I've had a few concerned readers urge me to get my own therapist but what I was doing at the time, was working for me. Having said that, I've struggling more lately and after hearing what everyone had to say and talking it over with the wife, I decided that I would give it a try. Today was my first appointment and it went pretty good.
The psychologist I'm seeing was actually my abnormal psych professor in college. I was a forensic psych major and he not only taught me but advised me as well.
It seems like it's going to work out pretty well.
I spent this session just bringing him up to speed and I didn't realize how much shit I've been through. There were many things brought up but two of them were the most difficult.
The first thing that eats away at my soul is Gavin. Having to watch him continually decline and struggle in pretty much every aspect of his life is killing me. This is a rabbit hole for a different day though.
I've never spoken to anyone about the second thing because *very *few people would ever understand. This has to do with my time as a firefighter/paramedic.
Some of the things I've experienced as a paramedic especially, have scarred me in many ways. I don't want to go into details but while I've literally saved countless lives over the thousands of runs I've been on, it's the ones that I couldn't save that stay with me.
I can remember the faces of every person that I couldn't save. It's the children though that truly haunt me.
There are three calls in particular that broke me. Between my back injury, the need for me to be home and simply not being able to take anymore, I quit.

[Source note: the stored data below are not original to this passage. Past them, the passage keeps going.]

Definition list_keywords_row (row : Row) : string :=
  let kw := ad_group_criterion row in
  let bid := micros_to_dollars (row_effective_cpc_bid_micros kw) in
  "[" ++ row_match_type kw ++ "] " ++ row_keyword_text kw ++ PyStr.nl
  ++ "  ID: " ++ PyStr.str_int (row_criterion_id kw)
  ++ " | Status: " ++ row_criterion_status kw ++ " "
  ++ "| CPC Bid: " ++ usd bid.

Definition list_keywords (customer_id ad_group_id : string)
    (status_filter : option string) : Prog :=
  let query := list_keywords_query ad_group_id in
  let query :=
    match status_filter with
    | Some f =>
        if PyStr.truthy f
        then query ++ " AND ad_group_criterion.status = '" ++ f ++ "'"
        else query
    | None => query
    end in
  Search customer_id query (fun response =>
    match response with
    | GoogleAdsException errors => Return (_format_error errors)
    | Ok rows =>
        let results := map list_keywords_row rows in
        match results with
        | [] => Return ("No keywords found in ad group " ++ ad_group_id ++ ".")
        | _ =>
            Return ("Keywords in Ad Group " ++ ad_group_id ++ ":"
                    ++ PyStr.nl ++ PyStr.nl
                    ++ PyStr.join (PyStr.nl ++ PyStr.nl) results)
        end
    end).

(** [if cpc_bid_dollars: criterion.cpc_bid_micros = int(... * 1_000_000)] *)
Definition keyword_bid (cpc_bid_dollars : option PyFloat.float)
    : PyExn + option Z :=
  match cpc_bid_dollars with
  | Some bid =>
      if PyFloat.truthy bid
      then match dollars_to_micros bid with
           | inl e => inl e
           | inr micros => inr (Some micros)
           end
      else inr None
  | None => inr None
  end.

Section WithClient.
Variable client : Client.

Definition add_keywords (customer_id ad_group_id keywords match_type : string)
    (cpc_bid_dollars : option PyFloat.float) : Prog :=
  let match_type_upper := PyStr.upper match_type in
  match dict_get match_map match_type_upper with
  | None =>
      Return ("Invalid match type: " ++ match_type
              ++ ". Use EXACT, PHRASE, or BROAD.")
  | Some matching =>
      let keyword_list := comma_list keywords in
      let body (keyword_text : string) :=
        match keyword_bid cpc_bid_dollars with
        | inl e => inl e
        | inr bid =>
            inr (Create {|
              criterion_ad_group :=
                Some (ad_group_path client customer_id ad_group_id);
              keyword_text := Some keyword_text;
              keyword_match_type := Some matching;
              criterion_status := Some ENABLED;
              criterion_cpc_bid_micros := bid |})
        end in
      match for_each body keyword_list with
      | inl e => Raise e
      | inr operations =>
          Mutate customer_id (mutate_ad_group_criteria operations)
            (fun response =>
            match response with
            | GoogleAdsException errors => Return (_format_error errors)
            | Ok results =>
                let added := List.length results in
                Return ("Added " ++ PyStr.str_int (Z.of_nat added)
                        ++ " keyword(s) to ad group " ++ ad_group_id ++ ":"
                        ++ PyStr.nl
                        ++ PyStr.join PyStr.nl
                             (map (fun kw =>
                                     "  [" ++ match_type_upper ++ "] " ++ kw)
                                  keyword_list))
            end)
      end
  end.

Definition add_negative_keywords
    (customer_id campaign_id keywords : string) : Prog :=
  let keyword_list := comma_list keywords in
  let operations :=
    map (fun keyword_text =>
           Create {|
             criterion_campaign :=
               Some (campaign_path client customer_id campaign_id);
             negative := Some true;
             negative_keyword_text := Some keyword_text;
             negative_match_type := Some BROAD |})
        keyword_list in
  Mutate customer_id (mutate_campaign_criteria operations) (fun response =>
    match response with
    | GoogleAdsException errors => Return (_format_error errors)
    | Ok results =>
        let added := List.length results in
        Return ("Added " ++ PyStr.str_int (Z.of_nat added)
                ++ " negative keyword(s) to campaign " ++ campaign_id ++ ":"
                ++ PyStr.nl
                ++ PyStr.join PyStr.nl
                     (map (fun kw => "  - " ++ kw) keyword_list))
    end).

One of these involved an elderly gentleman who had been fighting with his wife because she called 911 and he didn't want to go to the hospital. The last words he said to her were in anger and before he passed away, he told me to tell his wife how sorry he was and that he loved her. I was never able to do that because we had to leave before she arrived.
The second involved a teenage girl walking across a busy interstate type rode. She was hit, run over by several cars and dragged down the rode before the car was stopped.
I won't say much about that, aside from it was the most horrible thing I've ever seen in my life and even though there absolutely was no hope, we worked her all the way to the hospital. We were there when her parents arrived at the hospital. I will never forget the sound her mother made when she saw her daughter.
I'm wiping tears away as I'm writing this.
The third was actually the final call that I was on before putting that part of my life behind me. It involved a little girl, about five years old. She was playing in her front yard when a drunk driver went off the road, through the front yard and ran her down, before fleeing the scene.
I remember almost being able to make out the license plate because her whole torso was a giant bruise in the shape of the front bumper of the truck.
That was the last call I can remember being on before I just couldn't do it anymore.
I know that's a lot to process but this shit is kinda just flowing out of me right now...
Anyway, aside from depression, PTSD was brought up once again.